India had supported OPEC’s decision to cut production last year in view of the oil demand collapsing due to the spread of COVID-19.
"At that point in time, the producers especially OPEC assured the global market, that by the beginning of the 2021 demand will be coming back and production will be as usual. But I am sorry to say the production is yet to be normal," Pradhan said. "If you do not supply properly if there is a gap in demand and supply artificially (created), there is a price rise."
A few days later responding to Pradhan’s comments, Saudi energy minister Prince Abdulaziz bin Salman said the country should instead dip into its crude storage it had filled to the brim at low prices last year.
"With regard to India, very simple. I would ask my friend that he withdraw some of the cheap oil that they bought in April, May and June (last year)," the Saudi Minister said. "There is an opportunity cost for not withdrawing it now."
India had indeed purchased 16.71 million barrels of crude in April-May, 2020 and filled all the three Strategic Petroleum Reserves created at Visakhapatnam in Andhra Pradesh and Mangalore and Padur in Karnataka. The average cost of that crude purchase was $ 19 per barrel. Yet, the purpose of strategic reserves is not for controlling domestic prices from global price fluctuations.
While it may sound like the two countries were trading barbs at each other, India and Saudi Arabia share a deeper and stronger strategic relationship for it to even matter. The larger question of the need for India to continuously diversify its sources for oil remains valid. As per a report by IEA, India's oil demand is expected to rise by 5.8 million barrels per day by 2040, accounting for about 40 per cent of the overall increase in global demand during the period. Global oil demand at the same time will increase to 111.7 million bpd in 2040.

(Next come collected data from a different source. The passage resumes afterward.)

Lemma filter_update_likes likes id id' ps :
  filter (λ p, p_id p = id') (update_likes likes id ps)
  = (λ p, if decide (p_id p = id) then set_likes likes p else p)
      <$> filter (λ p, p_id p = id') ps.
Proof.
  unfold update_likes. induction ps as [|p ps IH]; [done|].
  rewrite fmap_cons, !filter_cons, IH.
  destruct (decide (p_id p = id)), (decide (p_id p = id')); unfold set_likes; simpl;
    rewrite ?decide_True, ?decide_False by done; done.
Qed.

Lemma post_likes_put_same id u d :
  Exists (λ p, p_id p = id) (posts d) →
  post_likes (put_post_like id u d).2 id = toggle (post_likes d id) u.
Proof.
  intros Hex. unfold put_post_like, post_likes.
  destruct (filter_head_Exists _ _ Hex) as (row & rows & Hrows).
  rewrite Hrows. simpl. rewrite filter_update_likes, Hrows. simpl.
  apply filter_cons_inv in Hrows as [Hid _]. by rewrite decide_True.
Qed.

Lemma put_post_like_missing id u d :
  ¬ Exists (λ p, p_id p = id) (posts d) →
  put_post_like id u d = (Status 404, d).
Proof.
  intros Hex. unfold put_post_like.
  by rewrite (proj2 (filter_nil_iff _ _) Hex).
Qed.

Lemma post_likes_put_other id id' u d :
  id' ≠ id → post_likes (put_post_like id u d).2 id' = post_likes d id'.
Proof.
  intros Hne. unfold put_post_like.
  destruct (filter (λ p, p_id p = id) (posts d)) as [|row rows]; [done|].
  unfold post_likes. simpl. rewrite filter_update_likes.
  destruct (filter (λ p, p_id p = id') (posts d)) as [|r rs] eqn:Hrows; [done|].
  simpl. apply filter_cons_inv in Hrows as [Hid _].
  rewrite decide_False; [done|congruence].
Qed.

Lemma post_likes_missing id d :
  ¬ Exists (λ p, p_id p = id) (posts d) → post_likes d id = [].
Proof. intros Hex. unfold post_likes. by rewrite (proj2 (filter_nil_iff _ _) Hex). Qed.

Lemma elem_of_likes_of d id v :
  v ∈ likes_of d id ↔ Exists (same_pair id v) (comment_likes d).
Proof.
  unfold likes_of, same_pair. rewrite list_elem_of_fmap, Exists_exists. split.
  - intros (l & -> & Hin). apply list_elem_of_filter in Hin as [? ?]. eauto.
  - intros (l & Hin & Hid & Hu). exists l. split; [done|].
    by apply list_elem_of_filter.
Qed.

Lemma put_comment_like_comments id u d :
  comments (put_comment_like id u d).2 = comments d.
Proof.
  unfold put_comment_like, insert_like.
  destruct (filter (same_pair id u) (comment_likes d)); [|done].
  repeat case_decide; done.
Qed.

(** The like rows a toggle leaves behind. *)
Lemma put_comment_like_rows id u d :
  comment_likes (put_comment_like id u d).2 =
    if decide (Exists (same_pair id u) (comment_likes d))
    then filter (λ l, ¬ same_pair id u l) (comment_likes d)
    else if decide (Exists (λ c, c_id c = id) (comments d))
         then comment_likes d ++ [CommentLike (comment_likes_seq d) id u]
         else comment_likes d.
Proof.
  unfold put_comment_like, insert_like.
  destruct (filter (same_pair id u) (comment_likes d)) as [|l ls] eqn:Hrows.
  - apply filter_nil_iff in Hrows. repeat case_decide; done.
  - rewrite decide_True; [done|].
    apply filter_cons_inv in Hrows as [? ?]. apply Exists_exists; eauto.
Qed.

Lemma Exists_same_pair_filter id u v ls :
  Exists (same_pair id v) (filter (λ l, ¬ same_pair id u l) ls)
  ↔ v ≠ u ∧ Exists (same_pair id v) ls.
Proof.
  rewrite !Exists_exists. unfold same_pair. split.
  - intros (l & Hin & Hid & Hv). apply list_elem_of_filter in Hin as [Hno Hin].
    split; [intros ->; tauto|eauto].
  - intros (Hne & l & Hin & Hid & Hv). exists l. split; [|done].
    apply list_elem_of_filter. split; [|done]. intros [_ Hu]. congruence.
Qed.

Lemma Exists_same_pair_snoc id u v k ls :
  Exists (same_pair id v) (ls ++ [CommentLike k id u])
  ↔ v = u ∨ Exists (same_pair id v) ls.
Proof.
  rewrite Exists_app, Exists_cons, Exists_nil. unfold same_pair at 2. simpl.
  split; [intros [?|[[_ ->]|[]]]; eauto|intros [->|?]; eauto].
Qed.

(** One toggle at the membership level, when the statement succeeds. *)
Lemma likes_of_put id u d v :
  Exists (λ c, c_id c = id) (comments d) →
  v ∈ likes_of (put_comment_like id u d).2 id
  ↔ if decide (v = u) then u ∉ likes_of d id else v ∈ likes_of d id.
Proof.
  intros Hc. case_decide as Hv; rewrite !elem_of_likes_of, put_comment_like_rows.
  all: destruct (decide (Exists (same_pair id u) (comment_likes d))) as [Hu|Hu].
  all: rewrite ?Exists_same_pair_filter, ?(decide_True _ _ Hc),
         ?Exists_same_pair_snoc; subst; tauto.
Qed.

Lemma likes_fk_put id u d : likes_fk d → likes_fk (put_comment_like id u d).2.
Proof.
  unfold likes_fk. intros Hfk l.
  rewrite put_comment_like_comments, put_comment_like_rows.
  repeat case_decide.
  - intros Hin. apply list_elem_of_filter in Hin as [_ Hin]. eauto.
  - rewrite elem_of_app, list_elem_of_singleton. intros [Hin| ->]; [eauto|].
    simpl. by apply Exists_exists.
  - eauto.
Qed.

(** Two toggles by the same user restore the members of a comment. *)
Lemma likes_of_put_twice id u d v :
  likes_fk d →
  v ∈ likes_of (put_comment_like id u (put_comment_like id u d).2).2 id
  ↔ v ∈ likes_of d id.
Proof.
  intros Hfk.
  destruct (decide (Exists (λ c, c_id c = id) (comments d))) as [Hc|Hc].
  - rewrite likes_of_put by (by rewrite put_comment_like_comments).
    case_decide as Hv.
    + subst v. rewrite likes_of_put by done. rewrite decide_True by done.
      destruct (decide (u ∈ likes_of d id)); tauto.
    + rewrite likes_of_put by done. by rewrite decide_False.
  - assert (¬ Exists (same_pair id u) (comment_likes d)) as Hno.
    { rewrite Exists_exists. intros (l & Hin & Hid & _).
      destruct (Hfk l Hin) as (c & Hcin & Hcid). apply Hc, Exists_exists.
      exists c. split; [done|congruence]. }
    assert (comment_likes (put_comment_like id u d).2 = comment_likes d) as Hsame.
    { rewrite put_comment_like_rows. by rewrite !decide_False. }
    rewrite !elem_of_likes_of, put_comment_like_rows, put_comment_like_comments.
    rewrite Hsame. by rewrite !decide_False.
Qed.

Lemma Exists_update_likes likes id id' ps :
  Exists (λ p, p_id p = id') (update_likes likes id ps)
  ↔ Exists (λ p, p_id p = id') ps.
Proof.
  unfold update_likes. induction ps as [|p ps IH]; [done|].
  rewrite fmap_cons, !Exists_cons, IH.
  by destruct (decide (p_id p = id)).
Qed.

Lemma put_post_like_Exists id id' u d :
  Exists (λ p, p_id p = id') (posts (put_post_like id u d).2)
  ↔ Exists (λ p, p_id p = id') (posts d).
Proof.
  unfold put_post_like.
  destruct (filter (λ p, p_id p = id) (posts d)); [done|].
  apply Exists_update_likes.
Qed.

Lemma post_likes_put_twice id u d v :
  v ∈ post_likes (put_post_like id u (put_post_like id u d).2).2 id
  ↔ v ∈ post_likes d id.
Proof.
  destruct (decide (Exists (λ p, p_id p = id) (posts d))) as [Hex|Hex].
  - rewrite post_likes_put_same by (by apply put_post_like_Exists).
    rewrite post_likes_put_same by done. apply toggle_twice.
  - rewrite (put_post_like_missing id u d Hex). simpl.
    by rewrite (put_post_like_missing id u d Hex).
Qed.

Lemma demo_db_likes_fk : likes_fk demo_db.
Proof.
  intros l Hl. apply list_elem_of_singleton in Hl as ->.
  exists demo_root. split; [left|done].
Qed.

(** C3: the like toggle is an involution on membership. For every like
    array [S] and user [u], [toggle (toggle S u) u] has the members of [S];
    the same holds for the store after two [PUT /api/posts/:id/like] by one
    user, and after two [PUT /api/comments/:id/like] on a store whose like
    rows refer to stored comments. The first toggle flips the membership of
    [u] and of nobody else when the post, or the comment, exists. *)
Theorem like_toggle_involution (d : db) (pid cid : Z) (u : string) :
  likes_fk d →
  (∀ (S : list string) v, v ∈ toggle (toggle S u) u ↔ v ∈ S)
  ∧ (∀ v, v ∈ post_likes (put_post_like pid u (put_post_like pid u d).2).2 pid
          ↔ v ∈ post_likes d pid)
  ∧ (Exists (λ p, p_id p = pid) (posts d) →
     ∀ v, v ∈ post_likes (put_post_like pid u d).2 pid
          ↔ if decide (v = u) then u ∉ post_likes d pid else v ∈ post_likes d pid)
  ∧ (∀ v, v ∈ likes_of (put_comment_like cid u (put_comment_like cid u d).2).2 cid
          ↔ v ∈ likes_of d cid)
  ∧ (Exists (λ c, c_id c = cid) (comments d) →
     ∀ v, v ∈ likes_of (put_comment_like cid u d).2 cid
          ↔ if decide (v = u) then u ∉ likes_of d cid else v ∈ likes_of d cid).
Proof.
  intros Hfk. split_and!.
  - intros S v. apply toggle_twice.
  - intros v. apply post_likes_put_twice.
  - intros Hex v. rewrite post_likes_put_same by done.
    case_decide as Hv; [subst v; apply toggle_flips|by apply toggle_others].
  - intros v. by apply likes_of_put_twice.
  - intros Hex v. by apply likes_of_put.
Qed.

Lemma like_toggle_involution_witness :
  likes_fk demo_db
  ∧ post_likes (put_post_like 1 "u2" (put_post_like 1 "u2" demo_db).2).2 1
    = ["u3"; "u2"]%string
  ∧ ∀ v, v ∈ likes_of (put_comment_like 1 "u2" (put_comment_like 1 "u2" demo_db).2).2 1
         ↔ v ∈ likes_of demo_db 1.
Proof.
  split; [exact demo_db_likes_fk|]. split; [reflexivity|].
  exact (proj1 (proj2 (proj2 (proj2
    (like_toggle_involution demo_db 1 1 "u2" demo_db_likes_fk))))).
Defined.

(** C9, as the code has it: a like on a post id that no post carries
    leaves the store as it was, no [UPDATE] runs; the answer is 404 when
    the id is in the range of INTEGER, and outside that range the [SELECT]
    is refused and the handler throws. *)
Theorem like_missing_post_not_found (d : db) (id : Z) (u : string) :
  ¬ Exists (λ p, p_id p = id) (posts d) →
  (route_like_post id u d).2 = d
  ∧ (int4 id → (route_like_post id u d).1 = Status 404)
  ∧ (¬ int4 id → (route_like_post id u d).1 = Threw).
Proof.
  intros Hno. unfold route_like_post. case_decide as Hid.
  - rewrite put_post_like_missing by done. tauto.
  - tauto.
Qed.

Lemma like_missing_post_not_found_witness :
  ¬ Exists (λ p, p_id p = 7) (posts demo_db)
  ∧ route_like_post 7 "u2" demo_db = (Status 404, demo_db).
Proof.
  assert (¬ Exists (λ p, p_id p = 7) (posts demo_db)) as Hno
    by (apply (bool_decide_unpack _); vm_compute; exact I).
  split; [exact Hno|].
  destruct (like_missing_post_not_found demo_db 7 "u2" Hno) as (Hd & H404 & _).
  apply injective_projections; [|exact Hd]. apply H404. unfold int4. lia.
Defined.

(** C9 as stated fails: no post has the id 2147483648, and the like does
    not answer 404 but throws. *)
Lemma like_missing_post_counterexample :
  ¬ Exists (λ p, p_id p = 2147483648) (posts demo_db)
  ∧ (route_like_post 2147483648 "u2" demo_db).1 ≠ Status 404.
Proof.
  split; [apply (bool_decide_unpack _); vm_compute; exact I|].
  vm_compute. discriminate.
Qed.

(** C10: on an existing post, a like by a user already in the array writes
    the array filtered of every occurrence of that user, the other entries
    in their order; a like by a user not in the array writes the array with
    the user appended. The arrays of the other posts are not touched. *)
Theorem post_like_filter_or_push (d : db) (id : Z) (u : string) :
  Exists (λ p, p_id p = id) (posts d) →
  let likes := post_likes d id in
  let likes' := post_likes (put_post_like id u d).2 id in
  (u ∈ likes → likes' = filter (λ uid, uid ≠ u) likes ∧ u ∉ likes')
  ∧ (u ∉ likes → likes' = likes ++ [u])
  ∧ (∀ id', id' ≠ id →
       post_likes (put_post_like id u d).2 id' = post_likes d id').
Proof.
  intros Hex likes likes'. subst likes likes'.
  rewrite post_likes_put_same by done. split_and!.
  - intros Hin. rewrite toggle_member by done. split; [done|].
    rewrite list_elem_of_filter. tauto.
  - intros Hin. by rewrite toggle_fresh.
  - intros id' Hne. by apply post_likes_put_other.
Qed.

India, which requires about 4.5 million barrels a day, has been trying to reduce its dependence on oil supply from OPEC. It also faced an unforeseen challenge of finding an alternative to Iran when former US President Donald Trump put sanctions against the country. In 2018-19, when India imported 226.5 million tonnes (mt) of crude oil, 23.9 million tonnes came from Iran, which was then the third-largest oil supplying nation. Following the diktat from US, imports from Iran skittled to just 1.7 MT in 2019-20 even as the overall crude import remained stable at 227 mt.
The change of guard in Washington in January and expectations that President Joe Biden will take a much softer stance on Iran could once again opened the doors for the country to make a comeback in the global oil export market. With an annual crude production of 234 million tonnes in 2017, Iran was the world's fifth-largest oil producing nation. It was also hugely supportive of Indian buyers and had extended credit of upto 60 days. Iran’s re-entry would be good news for India.

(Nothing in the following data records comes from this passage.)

(** * Building Maintenance Request System: request lifecycle, worker queue
      and manager dashboard

    A shallow embedding of the route handlers of [main.py] over the
    [requests] table of [database.py].  The table is a list of rows in
    storage order; a handler takes the table and returns its outcome
    together with the table after [db.commit()]. *)

From Stdlib Require Import Floats.
From Stdlib Require Import ZArith List String Bool Lia Permutation Sorted.
Import ListNotations.

Open Scope string_scope.
Open Scope Z_scope.

(** ** Data model ([database.py]) *)

(** A naive [datetime], counted in microseconds since [datetime.min]. *)
Definition datetime := Z.

Module User.
Record t := mk
  { id : Z;
    username : string;
    password_hash : string;
    role : string }.
End User.

Module MaintenanceRequest.
Record t := mk
  { id : Z;
    tenant_id : Z;
    unit_number : string;
    category : string;
    urgency : string;
    description : string;
    status : string;
    created_at : option datetime;
    resolved_at : option datetime;
    assigned_worker_id : option Z }.

(** Attribute assignments [req.status = ...], [req.assigned_worker_id = ...]
    and [req.resolved_at = ...]. *)
Definition set_status (r : t) (s : string) : t :=
  mk (id r) (tenant_id r) (unit_number r) (category r) (urgency r)
     (description r) s (created_at r) (resolved_at r) (assigned_worker_id r).

Definition set_assigned_worker_id (r : t) (w : option Z) : t :=
  mk (id r) (tenant_id r) (unit_number r) (category r) (urgency r)
     (description r) (status r) (created_at r) (resolved_at r) w.

Definition set_resolved_at (r : t) (d : option datetime) : t :=
  mk (id r) (tenant_id r) (unit_number r) (category r) (urgency r)
     (description r) (status r) (created_at r) d (assigned_worker_id r).
End MaintenanceRequest.

Module MR := MaintenanceRequest.

(** The [requests] table, rows in storage order. *)
Definition Db := list MR.t.

(** ** Outcomes of a handler *)

(** A Python number: an [int] or a binary64 [float]. *)
Inductive Number :=
| PyInt (n : Z)
| PyFloat (x : float).

(** What a handler hands back to the framework: a redirect carrying its
    HTTP status code ([RedirectResponse] defaults to 307) or a rendered
    template with the values placed in its context. *)
Inductive Context :=
| SubmitContext (user : User.t) (success : bool)
| QueueContext (user : User.t) (requests : list MR.t)
| DashboardContext (user : User.t) (open_requests : Z)
    (avg_resolution_time : Number) (emergency_count : Z)
    (completed_count : Z) (recent_requests : list MR.t).

Inductive Response :=
| RedirectResponse (url : string) (status_code : Z)
| TemplateResponse (name : string) (context : Context).

(** A call either returns a value or raises
    [HTTPException(status_code, detail)]. *)
Inductive Outcome (A : Type) :=
| Ok (a : A)
| HTTPException (status_code : Z) (detail : string).
Arguments Ok {A} a.
Arguments HTTPException {A} status_code detail.

(** The error kinds of the design and the HTTP status each is surfaced
    as. *)
Inductive ErrorKind :=
| NotFound
| Forbidden
| ValidationError
| InvalidTransition.

Definition kind_of_status (code : Z) : option ErrorKind :=
  if code =? 404 then Some NotFound
  else if code =? 403 then Some Forbidden
  else if code =? 409 then Some InvalidTransition
  else if (code =? 422) || (code =? 400) then Some ValidationError
  else None.

Definition fails_with {A : Type} (k : ErrorKind) (o : Outcome A) : Prop :=
  match o with
  | Ok _ => False
  | HTTPException code _ => kind_of_status code = Some k
  end.

(** ** Helper functions ([main.py]) *)

(** [require_role(role)]: [not user or user.role != role] raises 403. *)
Definition require_role (role : string) (user : option User.t) : Outcome User.t :=
  match user with
  | None => HTTPException 403 "Forbidden"
  | Some u =>
      if negb (User.role u =? role)%string then HTTPException 403 "Forbidden"
      else Ok u
  end.

(** [db.query(MaintenanceRequest).filter(MaintenanceRequest.id == req_id).first()] *)
Definition first_by_id (req_id : Z) (db : Db) : option MR.t :=
  find (fun r => MR.id r =? req_id) db.

(** [db.commit()] after attribute assignments on a loaded row: the row the
    object was loaded from (the first one carrying its primary key) is
    written back. *)
Fixpoint commit (req : MR.t) (db : Db) : Db :=
  match db with
  | [] => []
  | r :: rest =>
      if MR.id r =? MR.id req then req :: rest else r :: commit req rest
  end.

(** The primary key given to an inserted row. *)
Definition next_id (db : Db) : Z :=
  1 + fold_right Z.max 0 (map MR.id db).

(** [db.add(new_req); db.commit()] *)
Definition add (req : MR.t) (db : Db) : Db := (db ++ [req])%list.

(** [list.sort(key=...)] and the ordered queries: a stable sort, written
    as insertion from the right with a non-strict comparison.  A sorted,
    stable rearrangement of a list is unique, so the list obtained is the
    one any stable sort returns. *)
Section StableSort.
Context {A : Type} (leb : A -> A -> bool).

Fixpoint insert (x : A) (l : list A) : list A :=
  match l with
  | [] => [x]
  | y :: t => if leb x y then x :: y :: t else y :: insert x t
  end.

Fixpoint sort (l : list A) : list A :=
  match l with
  | [] => []
  | x :: t => insert x (sort t)
  end.
End StableSort.

(** ** Tenant routes *)

Definition categories : list string := ["Plumbing"; "Electrical"; "HVAC"; "General"].
Definition urgencies : list string := ["Low"; "Medium"; "High"; "Emergency"].
Definition statuses : list string := ["Pending"; "In Progress"; "Completed"].

Definition submit_request
    (unit_number category urgency description : string)
    (user : option User.t) (now : datetime) (db : Db) : Outcome Response * Db :=
  match user with
  | None => (Ok (RedirectResponse "/" 307), db)
  | Some u =>
      if negb (User.role u =? "tenant")%string
      then (Ok (RedirectResponse "/" 307), db)
      else
        let new_req :=
          MR.mk (next_id db) (User.id u) unit_number category urgency
                description "Pending" (Some now) None None in
        (Ok (TemplateResponse "submit_request.html" (SubmitContext u true)),
         add new_req db)
  end.

(** [= Form(...)]: the four values are required form fields.  A request in
    which one of them is missing or empty is answered by the framework
    with 422 (a validation error whose detail names the field), and the
    handler is not called. *)
Definition form_given (values : list string) : bool :=
  forallb (fun v => negb (v =? "")%string) values.

(** [POST /tenant/submit]: the form is checked, then the handler runs. *)
Definition post_tenant_submit
    (unit_number category urgency description : string)
    (user : option User.t) (now : datetime) (db : Db) : Outcome Response * Db :=
  if form_given [unit_number; category; urgency; description]
  then submit_request unit_number category urgency description user now db
  else (HTTPException 422 "Field required", db).

(** ** Worker routes *)

(** The integers SQLite takes as a query parameter.  A [req_id] outside
    this range is no identifier of any row, and the lookup of
    [update_request] is only described for identifiers inside it. *)
Definition sqlite_integer (k : Z) : Prop := - 2 ^ 63 <= k < 2 ^ 63.

(** [urgency_order.get(x.urgency, 4)] *)
Definition urgency_order (u : string) : Z :=
  if (u =? "Emergency")%string then 0
  else if (u =? "High")%string then 1
  else if (u =? "Medium")%string then 2
  else if (u =? "Low")%string then 3
  else 4.

(** [status != "Completed"], in the query and in the comprehensions alike:
    a status is never NULL, it is set at insertion and assigned from a form
    string afterwards. *)
Definition is_open (r : MR.t) : bool :=
  negb (MR.status r =? "Completed")%string.

Definition by_urgency (a b : MR.t) : bool :=
  urgency_order (MR.urgency a) <=? urgency_order (MR.urgency b).

Definition queue_requests (db : Db) : list MR.t :=
  sort by_urgency (filter is_open db).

Already back-channel negotiations have begun and reports suggest Iran could start pumping upto 2 million barrels of oil every day. Despite it being a part of OPEC+, it would lead to a drop in global crude prices, which would in turn boost India's macro-economic indicators.
With global crude prices hovering around $ 70 per barrel and major oil producing countries determined to inflate it further, India like other import dependent countries needs a leverage. Iran’s comeback could provide just that.